- Exercise
Some lines below may hold the string "Fixpoint". Count them and give only the total.

- Material for this exercise

--- START ---

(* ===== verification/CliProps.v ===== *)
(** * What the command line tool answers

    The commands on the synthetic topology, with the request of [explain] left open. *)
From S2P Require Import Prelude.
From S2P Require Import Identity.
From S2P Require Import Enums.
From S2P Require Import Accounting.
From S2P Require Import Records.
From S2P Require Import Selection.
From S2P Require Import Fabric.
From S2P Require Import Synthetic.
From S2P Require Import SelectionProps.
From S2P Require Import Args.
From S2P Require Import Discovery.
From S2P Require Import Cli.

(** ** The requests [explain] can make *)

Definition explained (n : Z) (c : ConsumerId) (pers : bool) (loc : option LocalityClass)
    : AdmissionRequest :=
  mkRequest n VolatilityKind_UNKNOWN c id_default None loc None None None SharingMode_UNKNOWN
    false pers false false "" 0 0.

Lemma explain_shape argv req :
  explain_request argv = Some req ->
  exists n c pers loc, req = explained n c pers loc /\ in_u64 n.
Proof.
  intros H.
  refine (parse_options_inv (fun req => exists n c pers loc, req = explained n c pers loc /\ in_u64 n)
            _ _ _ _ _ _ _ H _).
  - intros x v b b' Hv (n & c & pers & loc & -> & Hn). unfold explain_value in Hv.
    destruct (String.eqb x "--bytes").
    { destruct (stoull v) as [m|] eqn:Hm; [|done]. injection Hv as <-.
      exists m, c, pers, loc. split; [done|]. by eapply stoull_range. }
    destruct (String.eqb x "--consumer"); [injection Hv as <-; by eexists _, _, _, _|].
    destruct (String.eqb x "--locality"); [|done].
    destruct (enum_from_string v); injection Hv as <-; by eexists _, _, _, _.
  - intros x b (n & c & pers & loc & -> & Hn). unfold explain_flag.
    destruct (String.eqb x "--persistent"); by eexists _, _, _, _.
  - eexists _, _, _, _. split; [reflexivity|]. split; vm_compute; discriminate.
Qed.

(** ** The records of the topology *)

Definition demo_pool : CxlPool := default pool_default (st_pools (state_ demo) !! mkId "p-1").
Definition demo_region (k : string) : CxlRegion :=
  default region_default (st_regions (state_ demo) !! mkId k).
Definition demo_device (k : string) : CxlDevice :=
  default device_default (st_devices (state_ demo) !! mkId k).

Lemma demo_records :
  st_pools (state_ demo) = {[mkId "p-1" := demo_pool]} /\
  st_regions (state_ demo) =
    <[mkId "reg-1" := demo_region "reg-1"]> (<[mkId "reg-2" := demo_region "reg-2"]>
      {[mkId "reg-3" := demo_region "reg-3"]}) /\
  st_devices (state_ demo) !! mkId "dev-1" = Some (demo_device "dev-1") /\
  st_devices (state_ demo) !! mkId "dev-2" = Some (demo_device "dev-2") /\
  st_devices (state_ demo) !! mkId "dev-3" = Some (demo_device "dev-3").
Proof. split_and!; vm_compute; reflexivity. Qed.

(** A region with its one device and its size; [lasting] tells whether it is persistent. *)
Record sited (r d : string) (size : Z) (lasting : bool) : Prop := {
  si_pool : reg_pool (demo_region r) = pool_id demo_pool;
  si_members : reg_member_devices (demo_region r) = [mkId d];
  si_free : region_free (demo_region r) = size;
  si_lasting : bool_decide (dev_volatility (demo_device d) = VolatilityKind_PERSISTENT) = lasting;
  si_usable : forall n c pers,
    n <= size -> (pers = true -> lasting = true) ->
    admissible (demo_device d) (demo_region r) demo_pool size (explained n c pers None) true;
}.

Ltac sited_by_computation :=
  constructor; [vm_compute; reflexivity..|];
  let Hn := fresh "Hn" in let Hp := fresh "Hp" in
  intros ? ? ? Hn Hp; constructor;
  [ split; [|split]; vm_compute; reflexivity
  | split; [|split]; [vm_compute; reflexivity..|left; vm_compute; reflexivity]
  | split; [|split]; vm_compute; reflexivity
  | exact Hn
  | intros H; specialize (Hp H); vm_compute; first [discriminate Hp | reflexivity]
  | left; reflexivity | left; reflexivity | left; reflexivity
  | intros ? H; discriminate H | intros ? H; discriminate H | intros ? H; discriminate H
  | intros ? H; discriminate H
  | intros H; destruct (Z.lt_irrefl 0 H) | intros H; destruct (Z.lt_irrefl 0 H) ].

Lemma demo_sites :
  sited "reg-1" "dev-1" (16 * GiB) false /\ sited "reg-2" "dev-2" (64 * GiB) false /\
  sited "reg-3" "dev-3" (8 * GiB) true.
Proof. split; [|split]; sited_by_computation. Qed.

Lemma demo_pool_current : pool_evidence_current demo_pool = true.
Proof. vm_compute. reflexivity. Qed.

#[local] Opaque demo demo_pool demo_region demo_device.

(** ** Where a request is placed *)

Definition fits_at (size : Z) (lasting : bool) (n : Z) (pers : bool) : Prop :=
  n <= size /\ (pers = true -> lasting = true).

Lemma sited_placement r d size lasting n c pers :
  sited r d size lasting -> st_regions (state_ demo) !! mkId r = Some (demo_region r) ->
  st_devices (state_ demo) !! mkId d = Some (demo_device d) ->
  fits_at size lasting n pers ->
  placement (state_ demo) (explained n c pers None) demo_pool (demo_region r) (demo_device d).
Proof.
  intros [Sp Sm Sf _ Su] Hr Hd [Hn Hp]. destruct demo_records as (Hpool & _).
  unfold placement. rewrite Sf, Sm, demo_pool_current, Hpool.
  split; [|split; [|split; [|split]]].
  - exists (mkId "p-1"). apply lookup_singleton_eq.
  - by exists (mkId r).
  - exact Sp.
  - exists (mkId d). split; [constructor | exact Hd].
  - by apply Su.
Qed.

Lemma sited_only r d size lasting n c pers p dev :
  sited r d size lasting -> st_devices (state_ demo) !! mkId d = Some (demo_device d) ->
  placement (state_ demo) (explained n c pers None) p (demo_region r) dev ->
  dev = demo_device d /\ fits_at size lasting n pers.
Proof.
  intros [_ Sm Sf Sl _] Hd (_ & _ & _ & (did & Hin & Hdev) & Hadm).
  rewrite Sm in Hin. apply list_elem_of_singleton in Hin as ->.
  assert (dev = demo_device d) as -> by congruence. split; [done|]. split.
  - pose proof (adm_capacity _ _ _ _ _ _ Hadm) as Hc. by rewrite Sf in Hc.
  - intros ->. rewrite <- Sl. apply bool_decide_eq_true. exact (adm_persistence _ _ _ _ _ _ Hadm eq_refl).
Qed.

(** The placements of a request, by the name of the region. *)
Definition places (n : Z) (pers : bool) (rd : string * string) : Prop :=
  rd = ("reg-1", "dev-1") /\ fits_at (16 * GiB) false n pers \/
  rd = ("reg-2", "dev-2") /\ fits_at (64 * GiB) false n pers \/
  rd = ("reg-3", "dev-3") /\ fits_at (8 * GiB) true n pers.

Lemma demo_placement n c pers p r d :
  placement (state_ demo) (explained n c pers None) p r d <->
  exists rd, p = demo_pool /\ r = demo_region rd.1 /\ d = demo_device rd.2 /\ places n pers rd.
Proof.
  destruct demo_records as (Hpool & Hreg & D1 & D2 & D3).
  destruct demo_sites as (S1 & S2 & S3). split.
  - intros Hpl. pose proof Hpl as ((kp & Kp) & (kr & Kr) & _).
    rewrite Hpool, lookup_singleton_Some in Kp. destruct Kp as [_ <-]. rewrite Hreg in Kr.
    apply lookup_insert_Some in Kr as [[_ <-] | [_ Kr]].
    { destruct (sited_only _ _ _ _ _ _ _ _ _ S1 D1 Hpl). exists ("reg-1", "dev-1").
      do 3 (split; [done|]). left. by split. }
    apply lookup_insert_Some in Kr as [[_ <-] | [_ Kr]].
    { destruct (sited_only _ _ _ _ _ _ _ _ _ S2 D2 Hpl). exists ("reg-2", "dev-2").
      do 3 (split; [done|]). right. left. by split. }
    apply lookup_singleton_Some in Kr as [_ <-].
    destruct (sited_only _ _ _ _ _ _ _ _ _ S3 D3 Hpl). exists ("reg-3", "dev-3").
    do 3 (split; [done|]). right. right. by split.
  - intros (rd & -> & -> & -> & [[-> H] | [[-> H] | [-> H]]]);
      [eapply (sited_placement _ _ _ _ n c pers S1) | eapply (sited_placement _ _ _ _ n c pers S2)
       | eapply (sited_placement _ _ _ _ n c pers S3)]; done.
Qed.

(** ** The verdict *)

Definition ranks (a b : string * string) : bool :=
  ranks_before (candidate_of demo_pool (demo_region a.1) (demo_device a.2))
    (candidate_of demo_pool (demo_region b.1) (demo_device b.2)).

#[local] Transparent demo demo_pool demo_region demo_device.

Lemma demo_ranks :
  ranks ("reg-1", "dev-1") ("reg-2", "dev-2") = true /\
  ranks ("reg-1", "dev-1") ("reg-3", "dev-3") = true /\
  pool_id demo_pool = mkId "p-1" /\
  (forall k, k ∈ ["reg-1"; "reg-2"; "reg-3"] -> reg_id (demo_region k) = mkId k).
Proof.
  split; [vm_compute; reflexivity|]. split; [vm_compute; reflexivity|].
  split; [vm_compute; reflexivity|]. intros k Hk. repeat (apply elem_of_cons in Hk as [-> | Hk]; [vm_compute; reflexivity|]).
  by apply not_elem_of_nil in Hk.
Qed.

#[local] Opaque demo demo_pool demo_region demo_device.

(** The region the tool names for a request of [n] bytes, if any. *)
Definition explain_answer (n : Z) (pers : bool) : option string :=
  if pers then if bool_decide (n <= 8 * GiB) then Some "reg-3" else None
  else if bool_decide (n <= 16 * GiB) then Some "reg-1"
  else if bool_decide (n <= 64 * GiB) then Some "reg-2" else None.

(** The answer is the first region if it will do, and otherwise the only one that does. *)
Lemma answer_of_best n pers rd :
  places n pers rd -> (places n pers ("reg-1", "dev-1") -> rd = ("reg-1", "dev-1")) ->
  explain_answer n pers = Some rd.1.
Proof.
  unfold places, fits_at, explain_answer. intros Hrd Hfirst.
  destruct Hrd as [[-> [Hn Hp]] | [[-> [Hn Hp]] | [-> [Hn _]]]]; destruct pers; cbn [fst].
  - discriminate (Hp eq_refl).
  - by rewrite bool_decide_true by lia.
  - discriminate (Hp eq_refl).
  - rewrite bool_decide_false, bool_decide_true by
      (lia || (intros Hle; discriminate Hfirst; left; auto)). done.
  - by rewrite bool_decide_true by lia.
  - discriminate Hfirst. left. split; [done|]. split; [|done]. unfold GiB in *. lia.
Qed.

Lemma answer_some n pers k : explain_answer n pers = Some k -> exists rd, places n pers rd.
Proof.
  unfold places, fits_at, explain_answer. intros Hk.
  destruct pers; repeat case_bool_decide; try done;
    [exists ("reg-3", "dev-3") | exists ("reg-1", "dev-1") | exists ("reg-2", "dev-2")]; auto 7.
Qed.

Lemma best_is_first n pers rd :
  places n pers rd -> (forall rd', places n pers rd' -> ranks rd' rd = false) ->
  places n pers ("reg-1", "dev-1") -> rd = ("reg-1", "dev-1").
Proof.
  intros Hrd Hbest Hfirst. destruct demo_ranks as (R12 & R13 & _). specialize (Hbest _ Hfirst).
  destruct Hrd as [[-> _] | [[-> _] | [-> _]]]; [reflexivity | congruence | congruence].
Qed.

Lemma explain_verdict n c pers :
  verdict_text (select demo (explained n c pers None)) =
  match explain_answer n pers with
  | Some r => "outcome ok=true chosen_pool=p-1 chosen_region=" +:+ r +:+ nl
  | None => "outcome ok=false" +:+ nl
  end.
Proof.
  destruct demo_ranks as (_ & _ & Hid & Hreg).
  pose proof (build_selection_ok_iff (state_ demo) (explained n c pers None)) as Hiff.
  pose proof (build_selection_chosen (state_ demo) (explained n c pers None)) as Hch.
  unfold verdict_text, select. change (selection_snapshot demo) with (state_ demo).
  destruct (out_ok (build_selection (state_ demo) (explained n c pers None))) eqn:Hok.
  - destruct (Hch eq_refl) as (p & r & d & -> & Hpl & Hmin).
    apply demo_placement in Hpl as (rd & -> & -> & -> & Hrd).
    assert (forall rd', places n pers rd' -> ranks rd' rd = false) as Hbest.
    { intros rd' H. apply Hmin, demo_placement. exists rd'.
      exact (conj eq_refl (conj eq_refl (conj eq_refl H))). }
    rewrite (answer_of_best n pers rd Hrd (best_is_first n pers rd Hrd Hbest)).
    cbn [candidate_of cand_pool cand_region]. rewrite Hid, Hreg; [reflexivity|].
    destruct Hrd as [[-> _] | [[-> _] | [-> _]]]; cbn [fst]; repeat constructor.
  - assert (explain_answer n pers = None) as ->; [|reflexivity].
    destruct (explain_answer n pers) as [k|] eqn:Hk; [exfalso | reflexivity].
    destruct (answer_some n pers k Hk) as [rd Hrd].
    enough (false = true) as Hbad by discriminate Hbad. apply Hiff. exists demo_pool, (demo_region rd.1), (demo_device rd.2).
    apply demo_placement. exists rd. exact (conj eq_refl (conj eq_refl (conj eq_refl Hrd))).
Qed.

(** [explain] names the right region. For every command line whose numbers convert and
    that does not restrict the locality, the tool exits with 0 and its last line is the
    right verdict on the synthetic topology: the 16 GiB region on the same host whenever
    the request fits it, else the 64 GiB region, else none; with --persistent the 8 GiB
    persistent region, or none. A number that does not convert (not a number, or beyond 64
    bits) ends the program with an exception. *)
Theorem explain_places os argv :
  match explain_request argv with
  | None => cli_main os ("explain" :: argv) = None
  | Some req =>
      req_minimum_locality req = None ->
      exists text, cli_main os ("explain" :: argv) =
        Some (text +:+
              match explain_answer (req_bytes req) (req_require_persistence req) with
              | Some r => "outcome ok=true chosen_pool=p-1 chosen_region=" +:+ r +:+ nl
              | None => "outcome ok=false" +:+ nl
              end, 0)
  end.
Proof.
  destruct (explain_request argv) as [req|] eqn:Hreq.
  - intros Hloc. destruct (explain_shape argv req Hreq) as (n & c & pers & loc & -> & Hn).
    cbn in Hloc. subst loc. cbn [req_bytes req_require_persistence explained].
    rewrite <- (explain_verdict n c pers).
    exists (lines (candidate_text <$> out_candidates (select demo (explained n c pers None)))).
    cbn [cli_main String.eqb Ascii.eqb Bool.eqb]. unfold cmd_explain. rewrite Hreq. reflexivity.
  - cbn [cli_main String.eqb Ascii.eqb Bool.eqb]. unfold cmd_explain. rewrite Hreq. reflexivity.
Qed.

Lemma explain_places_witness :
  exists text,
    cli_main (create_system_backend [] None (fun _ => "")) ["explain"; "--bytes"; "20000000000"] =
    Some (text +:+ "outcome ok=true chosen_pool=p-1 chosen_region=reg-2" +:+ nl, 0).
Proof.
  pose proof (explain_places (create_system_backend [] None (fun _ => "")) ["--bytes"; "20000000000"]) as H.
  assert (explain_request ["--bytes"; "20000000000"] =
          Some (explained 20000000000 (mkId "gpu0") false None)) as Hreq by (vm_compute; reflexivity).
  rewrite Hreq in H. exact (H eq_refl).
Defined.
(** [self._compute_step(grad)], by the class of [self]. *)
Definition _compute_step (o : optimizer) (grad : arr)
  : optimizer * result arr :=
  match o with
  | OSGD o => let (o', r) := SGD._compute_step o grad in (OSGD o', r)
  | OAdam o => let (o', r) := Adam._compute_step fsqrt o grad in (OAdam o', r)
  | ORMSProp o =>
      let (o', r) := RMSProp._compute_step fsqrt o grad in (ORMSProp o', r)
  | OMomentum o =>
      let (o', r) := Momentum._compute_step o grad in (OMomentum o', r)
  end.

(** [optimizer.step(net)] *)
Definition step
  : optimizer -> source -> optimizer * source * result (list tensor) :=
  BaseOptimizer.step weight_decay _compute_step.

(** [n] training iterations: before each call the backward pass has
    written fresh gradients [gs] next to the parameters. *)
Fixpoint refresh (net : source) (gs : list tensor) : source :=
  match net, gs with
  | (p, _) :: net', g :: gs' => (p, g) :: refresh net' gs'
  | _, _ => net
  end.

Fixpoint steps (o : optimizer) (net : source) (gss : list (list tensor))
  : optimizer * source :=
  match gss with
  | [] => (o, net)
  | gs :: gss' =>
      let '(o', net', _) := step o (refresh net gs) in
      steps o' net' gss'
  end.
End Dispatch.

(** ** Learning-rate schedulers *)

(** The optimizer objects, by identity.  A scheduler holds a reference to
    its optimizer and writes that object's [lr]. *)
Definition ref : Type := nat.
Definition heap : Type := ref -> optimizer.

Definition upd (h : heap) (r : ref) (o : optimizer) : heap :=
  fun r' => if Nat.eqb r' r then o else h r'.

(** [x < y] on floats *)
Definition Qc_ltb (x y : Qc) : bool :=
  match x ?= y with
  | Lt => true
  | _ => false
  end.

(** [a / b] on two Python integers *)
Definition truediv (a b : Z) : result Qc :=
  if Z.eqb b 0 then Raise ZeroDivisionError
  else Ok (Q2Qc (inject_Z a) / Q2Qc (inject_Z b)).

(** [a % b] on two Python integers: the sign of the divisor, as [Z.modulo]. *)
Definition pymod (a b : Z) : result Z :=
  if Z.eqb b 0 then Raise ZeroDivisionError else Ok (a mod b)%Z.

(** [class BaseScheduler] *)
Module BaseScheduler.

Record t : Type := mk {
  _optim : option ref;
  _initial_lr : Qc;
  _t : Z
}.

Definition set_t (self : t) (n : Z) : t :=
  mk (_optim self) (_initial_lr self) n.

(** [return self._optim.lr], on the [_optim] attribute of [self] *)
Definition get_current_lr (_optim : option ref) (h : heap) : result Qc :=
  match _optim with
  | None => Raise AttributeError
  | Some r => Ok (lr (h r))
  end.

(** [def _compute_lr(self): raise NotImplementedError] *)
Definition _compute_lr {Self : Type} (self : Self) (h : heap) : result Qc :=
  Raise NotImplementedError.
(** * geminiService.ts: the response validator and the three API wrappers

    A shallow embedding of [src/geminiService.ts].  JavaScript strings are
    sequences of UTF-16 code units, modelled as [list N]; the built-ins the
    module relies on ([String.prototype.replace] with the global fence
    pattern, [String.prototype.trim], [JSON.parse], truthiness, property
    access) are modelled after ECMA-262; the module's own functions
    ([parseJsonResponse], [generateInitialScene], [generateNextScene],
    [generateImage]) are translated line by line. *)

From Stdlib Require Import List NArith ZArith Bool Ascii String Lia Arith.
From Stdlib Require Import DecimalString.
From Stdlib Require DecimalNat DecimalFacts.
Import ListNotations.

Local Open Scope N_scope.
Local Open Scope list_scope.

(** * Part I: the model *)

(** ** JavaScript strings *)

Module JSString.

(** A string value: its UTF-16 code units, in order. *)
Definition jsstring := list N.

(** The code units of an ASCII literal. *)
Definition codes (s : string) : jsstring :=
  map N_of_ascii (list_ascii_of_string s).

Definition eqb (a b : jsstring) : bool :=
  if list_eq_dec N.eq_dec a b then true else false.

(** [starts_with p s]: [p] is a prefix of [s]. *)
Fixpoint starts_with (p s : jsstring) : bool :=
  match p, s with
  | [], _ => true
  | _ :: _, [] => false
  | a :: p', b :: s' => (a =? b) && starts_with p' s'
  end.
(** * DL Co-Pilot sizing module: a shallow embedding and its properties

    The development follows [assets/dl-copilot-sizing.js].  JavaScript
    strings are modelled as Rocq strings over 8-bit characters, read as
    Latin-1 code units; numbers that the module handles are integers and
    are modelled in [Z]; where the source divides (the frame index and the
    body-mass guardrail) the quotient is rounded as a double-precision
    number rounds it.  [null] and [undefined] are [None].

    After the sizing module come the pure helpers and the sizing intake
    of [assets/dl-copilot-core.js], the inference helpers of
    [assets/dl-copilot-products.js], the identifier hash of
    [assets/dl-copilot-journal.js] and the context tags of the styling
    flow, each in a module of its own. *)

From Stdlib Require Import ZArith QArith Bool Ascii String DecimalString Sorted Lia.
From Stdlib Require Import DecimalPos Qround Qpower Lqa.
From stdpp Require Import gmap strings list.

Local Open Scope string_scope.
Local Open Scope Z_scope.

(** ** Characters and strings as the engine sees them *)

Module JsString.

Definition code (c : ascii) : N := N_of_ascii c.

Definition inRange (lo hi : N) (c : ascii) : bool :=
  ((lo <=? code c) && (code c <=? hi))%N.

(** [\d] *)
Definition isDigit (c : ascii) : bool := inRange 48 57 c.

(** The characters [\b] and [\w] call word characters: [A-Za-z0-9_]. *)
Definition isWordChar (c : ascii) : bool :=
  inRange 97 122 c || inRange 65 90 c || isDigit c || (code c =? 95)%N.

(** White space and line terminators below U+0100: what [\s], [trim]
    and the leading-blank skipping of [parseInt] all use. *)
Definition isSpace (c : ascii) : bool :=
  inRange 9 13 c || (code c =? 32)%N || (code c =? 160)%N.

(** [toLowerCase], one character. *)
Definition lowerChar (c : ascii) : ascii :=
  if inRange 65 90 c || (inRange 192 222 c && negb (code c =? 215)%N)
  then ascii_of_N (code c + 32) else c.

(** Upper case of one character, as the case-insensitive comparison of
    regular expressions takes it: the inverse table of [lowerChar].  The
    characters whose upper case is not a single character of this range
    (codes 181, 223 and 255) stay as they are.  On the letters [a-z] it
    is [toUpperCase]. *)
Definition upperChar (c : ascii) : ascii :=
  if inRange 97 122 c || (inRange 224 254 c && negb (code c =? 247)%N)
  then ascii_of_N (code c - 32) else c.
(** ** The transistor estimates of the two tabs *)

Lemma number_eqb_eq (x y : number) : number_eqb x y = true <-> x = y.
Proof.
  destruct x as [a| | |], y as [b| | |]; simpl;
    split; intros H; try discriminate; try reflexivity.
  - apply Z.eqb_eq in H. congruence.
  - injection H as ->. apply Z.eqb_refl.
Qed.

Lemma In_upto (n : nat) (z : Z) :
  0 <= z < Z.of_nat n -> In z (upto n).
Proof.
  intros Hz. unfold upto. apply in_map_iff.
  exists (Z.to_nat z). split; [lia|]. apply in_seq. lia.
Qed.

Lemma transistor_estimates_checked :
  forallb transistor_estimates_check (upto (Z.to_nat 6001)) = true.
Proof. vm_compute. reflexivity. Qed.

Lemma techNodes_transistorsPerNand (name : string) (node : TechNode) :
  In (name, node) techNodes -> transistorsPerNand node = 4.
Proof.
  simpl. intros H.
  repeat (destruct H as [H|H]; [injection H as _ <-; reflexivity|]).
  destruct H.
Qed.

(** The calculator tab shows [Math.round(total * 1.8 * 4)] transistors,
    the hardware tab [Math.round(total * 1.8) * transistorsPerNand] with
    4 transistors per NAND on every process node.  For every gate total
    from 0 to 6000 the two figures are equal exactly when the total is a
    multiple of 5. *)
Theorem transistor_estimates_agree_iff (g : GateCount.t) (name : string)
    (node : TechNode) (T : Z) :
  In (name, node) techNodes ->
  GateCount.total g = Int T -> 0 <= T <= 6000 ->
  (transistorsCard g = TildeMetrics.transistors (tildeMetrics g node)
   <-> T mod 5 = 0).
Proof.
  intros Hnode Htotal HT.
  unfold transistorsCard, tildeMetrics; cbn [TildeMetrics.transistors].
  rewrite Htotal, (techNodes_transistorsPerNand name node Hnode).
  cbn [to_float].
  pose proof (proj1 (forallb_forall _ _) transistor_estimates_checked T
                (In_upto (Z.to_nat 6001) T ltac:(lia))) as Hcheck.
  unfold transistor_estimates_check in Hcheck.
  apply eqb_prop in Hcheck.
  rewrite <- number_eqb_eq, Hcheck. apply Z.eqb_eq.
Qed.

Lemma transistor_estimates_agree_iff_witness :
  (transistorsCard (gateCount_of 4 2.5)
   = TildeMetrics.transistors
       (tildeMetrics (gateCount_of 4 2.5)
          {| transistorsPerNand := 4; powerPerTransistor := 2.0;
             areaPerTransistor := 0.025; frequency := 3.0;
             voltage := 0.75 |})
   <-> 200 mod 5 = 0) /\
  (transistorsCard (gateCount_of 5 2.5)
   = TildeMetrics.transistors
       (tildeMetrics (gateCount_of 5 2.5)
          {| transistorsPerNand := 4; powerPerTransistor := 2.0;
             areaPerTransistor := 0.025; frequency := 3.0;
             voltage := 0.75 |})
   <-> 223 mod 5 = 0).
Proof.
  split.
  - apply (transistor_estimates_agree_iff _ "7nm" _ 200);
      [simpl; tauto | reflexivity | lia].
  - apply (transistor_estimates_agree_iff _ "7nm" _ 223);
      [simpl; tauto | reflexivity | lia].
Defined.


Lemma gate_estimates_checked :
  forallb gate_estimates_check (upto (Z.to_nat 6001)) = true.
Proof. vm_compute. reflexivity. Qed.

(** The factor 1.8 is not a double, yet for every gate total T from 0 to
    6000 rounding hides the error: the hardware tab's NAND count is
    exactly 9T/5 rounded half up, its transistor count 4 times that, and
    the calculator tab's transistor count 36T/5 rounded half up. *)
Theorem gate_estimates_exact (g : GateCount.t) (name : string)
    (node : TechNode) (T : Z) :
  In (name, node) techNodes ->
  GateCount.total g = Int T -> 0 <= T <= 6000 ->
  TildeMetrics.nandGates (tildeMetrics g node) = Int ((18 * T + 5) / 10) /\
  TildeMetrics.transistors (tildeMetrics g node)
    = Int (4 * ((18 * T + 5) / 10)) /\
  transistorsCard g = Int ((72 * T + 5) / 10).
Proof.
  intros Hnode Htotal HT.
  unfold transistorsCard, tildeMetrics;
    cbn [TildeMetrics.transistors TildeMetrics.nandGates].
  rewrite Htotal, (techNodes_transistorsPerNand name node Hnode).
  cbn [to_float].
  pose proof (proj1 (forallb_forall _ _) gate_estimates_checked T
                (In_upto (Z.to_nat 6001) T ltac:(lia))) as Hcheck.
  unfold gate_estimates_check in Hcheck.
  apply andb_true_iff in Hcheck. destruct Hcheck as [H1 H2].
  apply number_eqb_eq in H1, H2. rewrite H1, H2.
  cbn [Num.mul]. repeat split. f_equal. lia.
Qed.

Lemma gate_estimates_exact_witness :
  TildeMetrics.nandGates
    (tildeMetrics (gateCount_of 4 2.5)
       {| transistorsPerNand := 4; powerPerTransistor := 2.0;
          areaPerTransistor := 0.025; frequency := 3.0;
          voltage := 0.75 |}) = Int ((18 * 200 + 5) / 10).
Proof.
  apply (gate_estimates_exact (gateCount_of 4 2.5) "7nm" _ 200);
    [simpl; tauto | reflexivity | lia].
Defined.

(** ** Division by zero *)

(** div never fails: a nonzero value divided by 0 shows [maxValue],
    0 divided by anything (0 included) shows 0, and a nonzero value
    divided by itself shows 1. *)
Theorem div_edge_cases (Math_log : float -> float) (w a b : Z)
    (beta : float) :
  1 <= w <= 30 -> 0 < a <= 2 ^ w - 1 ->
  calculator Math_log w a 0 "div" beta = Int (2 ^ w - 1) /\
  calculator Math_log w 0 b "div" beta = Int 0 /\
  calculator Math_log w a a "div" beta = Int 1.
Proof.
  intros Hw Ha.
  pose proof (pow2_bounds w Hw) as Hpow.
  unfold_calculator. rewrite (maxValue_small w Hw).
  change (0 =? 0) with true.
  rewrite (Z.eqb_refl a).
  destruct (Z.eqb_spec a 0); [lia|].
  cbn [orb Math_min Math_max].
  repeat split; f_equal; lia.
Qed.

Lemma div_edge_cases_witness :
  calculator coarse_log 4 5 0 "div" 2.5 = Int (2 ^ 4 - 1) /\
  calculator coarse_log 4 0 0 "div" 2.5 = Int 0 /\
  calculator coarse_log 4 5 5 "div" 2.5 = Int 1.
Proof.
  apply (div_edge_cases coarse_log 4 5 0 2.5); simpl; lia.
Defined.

--- END ---

- Exercise solution
3